*Collected data*:
::::::::

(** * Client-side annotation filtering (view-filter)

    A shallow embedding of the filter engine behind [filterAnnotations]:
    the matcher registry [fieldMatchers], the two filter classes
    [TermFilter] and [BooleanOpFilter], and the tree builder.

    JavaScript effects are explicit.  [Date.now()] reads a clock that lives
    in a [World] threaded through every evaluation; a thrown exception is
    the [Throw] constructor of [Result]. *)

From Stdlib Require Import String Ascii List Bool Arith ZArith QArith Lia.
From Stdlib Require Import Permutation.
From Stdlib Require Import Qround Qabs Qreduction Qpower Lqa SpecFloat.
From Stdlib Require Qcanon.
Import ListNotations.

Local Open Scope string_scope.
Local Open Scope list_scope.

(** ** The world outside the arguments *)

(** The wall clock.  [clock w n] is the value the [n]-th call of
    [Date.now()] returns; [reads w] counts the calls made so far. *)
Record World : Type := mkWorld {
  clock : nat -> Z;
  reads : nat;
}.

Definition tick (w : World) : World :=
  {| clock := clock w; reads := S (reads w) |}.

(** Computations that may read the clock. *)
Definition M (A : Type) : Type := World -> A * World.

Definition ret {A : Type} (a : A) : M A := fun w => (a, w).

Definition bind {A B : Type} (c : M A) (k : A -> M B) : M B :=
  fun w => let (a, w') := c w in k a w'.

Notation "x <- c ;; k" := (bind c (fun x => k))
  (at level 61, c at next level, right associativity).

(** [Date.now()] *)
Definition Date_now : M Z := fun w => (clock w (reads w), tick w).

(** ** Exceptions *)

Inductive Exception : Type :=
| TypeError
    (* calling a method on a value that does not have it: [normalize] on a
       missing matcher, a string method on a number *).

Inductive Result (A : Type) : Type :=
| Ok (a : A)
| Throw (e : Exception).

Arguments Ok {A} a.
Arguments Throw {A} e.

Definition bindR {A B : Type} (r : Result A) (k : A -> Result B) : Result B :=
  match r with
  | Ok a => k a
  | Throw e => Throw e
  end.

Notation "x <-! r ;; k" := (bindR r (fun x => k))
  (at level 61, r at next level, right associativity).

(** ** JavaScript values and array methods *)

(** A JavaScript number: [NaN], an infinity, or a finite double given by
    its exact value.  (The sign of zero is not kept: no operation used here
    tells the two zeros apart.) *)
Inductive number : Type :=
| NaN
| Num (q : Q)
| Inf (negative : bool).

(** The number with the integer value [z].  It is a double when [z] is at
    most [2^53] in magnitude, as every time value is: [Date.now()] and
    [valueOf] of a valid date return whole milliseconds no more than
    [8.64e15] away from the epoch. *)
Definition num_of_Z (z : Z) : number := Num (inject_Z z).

::::::::

*Activity*: Using the entries above, give again exactly the lines from the line holding "(** A JavaScript" through the line holding "[8.64e15] away from the epoch. *)". Include both end lines and nothing else.

*Solution*:
(** A JavaScript number: [NaN], an infinity, or a finite double given by
    its exact value.  (The sign of zero is not kept: no operation used here
    tells the two zeros apart.) *)
Inductive number : Type :=
| NaN
| Num (q : Q)
| Inf (negative : bool).

(** The number with the integer value [z].  It is a double when [z] is at
    most [2^53] in magnitude, as every time value is: [Date.now()] and
    [valueOf] of a valid date return whole milliseconds no more than
    [8.64e15] away from the epoch. *)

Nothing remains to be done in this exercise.